Using Mouse-Based Programs
When you move the mouse across your desk, a small arrow, called a pointer, moves in a corresponding way across the screen.
Clicking
Pressing and releasing the mouse button is called clicking. You point to something and click when you want to select that item for some action. Double clicking means pressing and releasing the mouse button twice in rapid succession. It's a shortcut used in many mouse-based applications. Where the shortcut leads depends on the application. Again, the manual provided with the application will tell you how double clicking is used in that application.
Selecting
When you point to a word or picture and click the mouse button, you are selecting that word or picture for some action.
Selecting is an important concept in mouse-based applications. You select something; then you tell the application what action to perform on the selected text or picture. For example, you might select a block of text and then tell the application to delete it or move it somewhere else in the document.
To select a block of text, point just to the left of the first character, hold down the mouse button, move the pointer to the right of the last character, then release the mouse button.
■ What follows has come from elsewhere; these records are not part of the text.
(** * ozzo-config: a shallow embedding of [config.go] and [configure.go]

    The package keeps a configuration as a tree of Go values
    ([map[string]interface{}], [[]interface{}], scalars), merges several
    such trees, reads and writes them through dotted paths, and binds
    them onto typed Go values through [reflect].

    - Go maps are reference objects: [merge] and [Set] write into the map
      they are handed.  The configuration tree therefore lives in a store
      of map objects, and a map value is a reference into it.
    - The bind engine ([configure] and its handlers) only reads the
      configuration and writes the target; it is modelled over immutable
      trees of typed Go values, with the recursion depth as fuel.
    - What [reflect] itself decides (the order of [MapKeys], which types
      convert to which, and the converted value) is a parameter, the
      class [Reflect]; one instance covering the basic kinds is used to
      run the examples.

    The configuration tree holds what the decoders produce and what [Set]
    stores: nil, scalars, [[]interface{}] and [map[string]interface{}].
    Typed values are bools, integers, [float64] (a float is its exact
    rational value), strings, pointers, arrays, slices, string-keyed maps,
    structs and interfaces.  Outside the model: [float32], complex numbers,
    channels and functions as values, defined types over basic kinds,
    embedded fields, recursive types, and two pointers or slices sharing
    one target.  A provider is taken to return the same values at every
    call. *)

From Stdlib Require Import QArith Ascii String.
From stdpp Require Import gmap strings list fin_maps pretty.

Open Scope string_scope.
Open Scope list_scope.
Open Scope Z_scope.

#[local] Set Warnings "-register-all".

(** ** Strings: [strings.Split], [strings.Join], [strconv.Atoi], [strconv.Itoa] *)

(** [strings.Split(s, ".")]: never empty, [Split "" = [""]]. *)
Fixpoint Split (s : string) : list string :=
  match s with
  | EmptyString => [EmptyString]
  | String c s' =>
      if Ascii.eqb c "."%char then EmptyString :: Split s'
      else match Split s' with
           | [] => [String c EmptyString]
           | p :: ps => String c p :: ps
           end
  end.

(** [strings.Join(parts, ".")]. *)
Fixpoint Join (parts : list string) : string :=
  match parts with
  | [] => ""
  | [p] => p
  | p :: ps => p +:+ "." +:+ Join ps
  end.

Definition digit (c : ascii) : option Z :=
  let n := Z.of_nat (nat_of_ascii c) in
  if (48 <=? n) && (n <=? 57) then Some (n - 48) else None.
The text between the first and last character will be highlighted to show that you selected it.
Holding the mouse button down while you move the mouse is called dragging.
Besides dragging across text to select it, you can use the mouse to drag objects from one place on the screen to another. You can move a window by dragging it with the title bar or change the size of the window by dragging the size box. You'll learn more about dragging later in this chapter.
Pull-Down Menus
Menus in mouse-based applications stay out of sight until you need them. In this respect, they are like those maps you may have had in elementary school. The teacher pulled down the map to teach geography, then rolled it up to demonstrate subtraction on the blackboard.
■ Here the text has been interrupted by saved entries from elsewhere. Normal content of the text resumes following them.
(** ** presets.ts: grids *)

(** X17: what [buildScope] writes, [normalizeMdScope] and
    [normalizeAiArea] read back as the same grid, provided neither
    dimension is 0.  [buildScope] accepts exactly the grids whose bit
    string has width * height characters; among them the grids with a
    zero dimension (and an empty bit string) are written but refused by
    both readers. *)
Theorem buildScope_round_trip (area : GridArea.t) :
  ((exists scope, buildScope area = Ok scope)
   <-> strlen (GridArea.bits area) = GridArea.width area * GridArea.height area)
  /\ (forall scope,
        buildScope area = Ok scope ->
        GridArea.width area <> 0 -> GridArea.height area <> 0 ->
        normalizeMdScope (Some (scopeMembers scope)) = Ok area
        /\ normalizeAiArea (Some (scopeMembers scope)) = Ok area)
  /\ (forall scope,
        buildScope area = Ok scope ->
        GridArea.width area = 0 \/ GridArea.height area = 0 ->
        (exists e, normalizeMdScope (Some (scopeMembers scope)) = Throw e)
        /\ (exists e, normalizeAiArea (Some (scopeMembers scope)) = Throw e)).
Proof.
  destruct area as [w h bits]. unfold buildScope.
  cbn [GridArea.width GridArea.height GridArea.bits].
  destruct (Z.eqb_spec (strlen bits) (w * h)) as [Heq|Hne]; cbn [negb].
  - split; [split; [auto|eauto]|]. split.
    + intros scope [= <-] Hw Hh.
      unfold normalizeMdScope, normalizeAiArea. cbn.
      destruct (Z.eqb_spec w 0) as [|_]; [contradiction|].
      destruct (Z.eqb_spec h 0) as [|_]; [contradiction|].
      cbn. destruct (Z.eqb_spec (strlen bits) (w * h)); [auto|contradiction].
    + intros scope [= <-] Hz.
      unfold normalizeMdScope, normalizeAiArea. cbn.
      destruct (Z.eqb_spec w 0) as [|Hw]; [cbn; eauto|].
      destruct (Z.eqb_spec h 0) as [|Hh]; [cbn; eauto|]. lia.
  - split; [split; [intros [scope H]; discriminate|contradiction]|].
    split; intros scope H; discriminate.
Qed.

Lemma buildScope_round_trip_witness :
  normalizeMdScope
    (Some (scopeMembers
             [("width", VNum 4); ("height", VNum 3); ("cols", VNum 4);
              ("rows", VNum 3); ("table", VStr "111100001111")]))
  = Ok (GridArea.mk 4 3 "111100001111").
Proof.
  apply (proj1 (proj2 (buildScope_round_trip (GridArea.mk 4 3 "111100001111")))
           [("width", VNum 4); ("height", VNum 3); ("cols", VNum 4);
            ("rows", VNum 3); ("table", VStr "111100001111")]).
  - reflexivity.
  - cbn. lia.
  - cbn. lia.
Defined.

(** ** presets.ts: motion zones *)

Lemma prop_spread_nil (o : JS.object) (k : string) :
  NoDup (map fst o) -> prop (spread [] o) k = prop o k.
Proof.
  intros H. rewrite (prop_spread _ _ k H). unfold has, prop.
  destruct (lookup k o); reflexivity.
Qed.

Lemma grid_members (base : JS.object) (w h : Z) (bits : string) :
  let sc :=
    spread base
      [("width", VNum w); ("height", VNum h); ("cols", VNum w); ("rows", VNum h);
       ("table", VStr bits)] in
  prop sc "width" = VNum w /\ prop sc "cols" = VNum w
  /\ prop sc "height" = VNum h /\ prop sc "rows" = VNum h
  /\ prop sc "table" = VStr bits.
Proof.
  cbn zeta. unfold spread. cbn [fold_left fst snd]. rewrite !prop_set.
  repeat split; reflexivity.
Qed.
To pull down a menu in a mouse-based application, just point to the title of the menu and hold down the mouse button. (The menu will remain visible until you release the mouse button.)
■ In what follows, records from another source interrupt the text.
Lemma write_cmake_step_ok module_path module_camel :
  step_ok (write_cmake_step module_path module_camel).
Proof.
  split; cbn [act target pre settled writes write_cmake_step].
  - apply appends_bind; [apply appends_path_exists|]. intros b.
    apply appends_if; [apply appends_ret|].
    apply appends_bind; [apply appends_emit|]. intros _. apply appends_write_file.
  - intros m Hs. exists []. split; [|constructor].
    unfold run, write_cmake, bind, path_exists. cbn [fs trace].
    by rewrite bool_decide_eq_true_2.
  - intros m _. unfold run, write_cmake, bind, path_exists, write_file, print, emit.
    cbn [fs trace]. set (p := path_join module_path ["CMakeLists.txt"]).
    destruct (m !! p) as [x|] eqn:E.
    + left. exists []. rewrite bool_decide_eq_true_2 by done.
      split; [done|]. by eexists.
    + rewrite bool_decide_eq_false_2 by (by intros [? ?]). cbn.
      destruct (parent_check m p) as [e|].
      * right. right. eexists e, _. split; [done|by repeat constructor].
      * rewrite E. right. left. eexists (File _), _.
        split; [done|]. split; [done|by eexists].
Qed.

Lemma write_module_cpp_step_ok module_path module module_camel :
  step_ok (write_module_cpp_step module_path module module_camel).
Proof.
  split; cbn [act target pre settled writes write_module_cpp_step].
  - apply appends_bind; [apply appends_path_exists|]. intros b.
    apply appends_if; [apply appends_emit|].
    apply appends_bind; [apply appends_emit|]. intros _. apply appends_write_file.
  - intros m Hs. eexists [EPrint _]. split; [|by repeat constructor].
    unfold run, write_module_cpp, bind, path_exists. cbn [fs trace].
    by rewrite bool_decide_eq_true_2.
  - intros m _.
    unfold run, write_module_cpp, bind, path_exists, write_file, print, emit.
    cbn [fs trace].
    set (p := path_join module_path [module_camel +:+ "TidyModule.cpp"]).
    destruct (m !! p) as [x|] eqn:E.
    + left. eexists [EPrint _]. rewrite bool_decide_eq_true_2 by done.
      split; [done|]. by eexists.
    + rewrite bool_decide_eq_false_2 by (by intros [? ?]). cbn.
      destruct (parent_check m p) as [e|].
      * right. right. eexists e, _. split; [done|by repeat constructor].
      * rewrite E. right. left. eexists (File _), _.
        split; [done|]. split; [done|by eexists].
Qed.

Lemma update_cmake_step_ok clang_tidy_path module module_camel :
  str_forall is_alnum module = true ->
  str_forall is_alnum module_camel = true ->
  step_ok (update_cmake_step clang_tidy_path module module_camel).
Proof.
  intros Hm Hc.
  split; cbn [act target pre settled writes update_cmake_step].
  - apply appends_bind; [apply appends_read_lines|]. intros lines.
    apply appends_if; [apply appends_emit|].
    apply appends_bind; [apply appends_emit|]. intros _. apply appends_write_file.
  - intros m (c & Hf & Hout). eexists. split.
    + by apply run_update_cmake_unchanged with (content := c).
    + by repeat constructor.
  - intros m Hpre.
    set (p := path_join clang_tidy_path ["CMakeLists.txt"]) in *.
    unfold run, update_clang_tidy_cmake, bind, read_lines, write_file, print, emit.
    cbn [fs trace]. fold p.
    destruct (m !! p) as [[|c]|] eqn:E.
    + right. right. eexists _, []. split; [done|constructor].
    + destruct (Hpre c eq_refl) as [Hterm Hfound].
      set (lines := readlines c).
      set (out := cmake_linesout module module_camel lines).
      destruct (decide (lines = out)) as [Heq|Hne].
      * left. rewrite bool_decide_eq_true_2 by done. eexists. split; [done|].
        by exists c.
      * rewrite bool_decide_eq_false_2 by done. cbn.
        destruct (parent_check m p) as [e|].
        -- right. right. eexists e, _. split; [done|by repeat constructor].
        -- rewrite ?E. right. left. eexists (File (writelines out)), _.
           split; [done|]. split; [|by eexists].
           exists (writelines out). split; [done|].
           assert (Hok : Forall line_ok out).
           { apply cmake_linesout_line_ok; try done.
             by apply readlines_line_ok. }
           rewrite (readlines_writelines _ Hok).
           apply cmake_linesout_idem; [done|].
           by apply clang_library_no_paren.
    + right. right. eexists _, []. split; [done|constructor].
Qed.

Lemma update_force_linker_step_ok clang_tidy_path module_camel :
  str_forall is_alnum module_camel = true ->
  step_ok (update_force_linker_step clang_tidy_path module_camel).
Proof.
  intros Hc.
  split; cbn [act target pre settled writes update_force_linker_step].
  - apply appends_bind; [apply appends_read_lines|]. intros lines.
    apply appends_if; [apply appends_emit|].
    apply appends_bind; [apply appends_emit|]. intros _. apply appends_write_file.
  - intros m (c & Hf & Hout). eexists. split.
    + by apply run_update_force_linker_unchanged with (content := c).
    + by repeat constructor.
  - intros m Hpre.
    set (p := path_join clang_tidy_path ["ClangTidyForceLinker.h"]) in *.
    unfold run, update_clang_tidy_force_linker, bind, read_lines, write_file,
      print, emit.
    cbn [fs trace]. fold p.
    destruct (m !! p) as [[|c]|] eqn:E.
    + right. right. eexists _, []. split; [done|constructor].
    + destruct (Hpre c eq_refl) as [Hterm Hclosed].
      set (lines := readlines c).
      set (out := force_linker_linesout module_camel lines).
      destruct (decide (lines = out)) as [Heq|Hne].
      * left. rewrite bool_decide_eq_true_2 by done. eexists. split; [done|].
        by exists c.
      * rewrite bool_decide_eq_false_2 by done. cbn.
        destruct (parent_check m p) as [e|].
        -- right. right. eexists e, _. split; [done|by repeat constructor].
        -- rewrite ?E. right. left. eexists (File (writelines out)), _.
           split; [done|]. split; [|by eexists].
           exists (writelines out). split; [done|].
           assert (Hok : Forall line_ok out).
           { apply force_linker_linesout_line_ok; try done.
             by apply readlines_line_ok. }
           rewrite (readlines_writelines _ Hok).
           by apply force_linker_linesout_idem.
    + right. right. eexists _, []. split; [done|constructor].
Qed.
Each word or picture on the menu bar represents a different menu. Each application has its own menus, but there is almost always one called the File menu. The File menu is the menu you'll use when you want to do something to the document as a whole save it on a disk, quit using it, and so on.
Choosing
To choose a command from a menu, point to the menu title, hold down the mouse button, move the pointer down the list until the command you want is highlighted, then release the button.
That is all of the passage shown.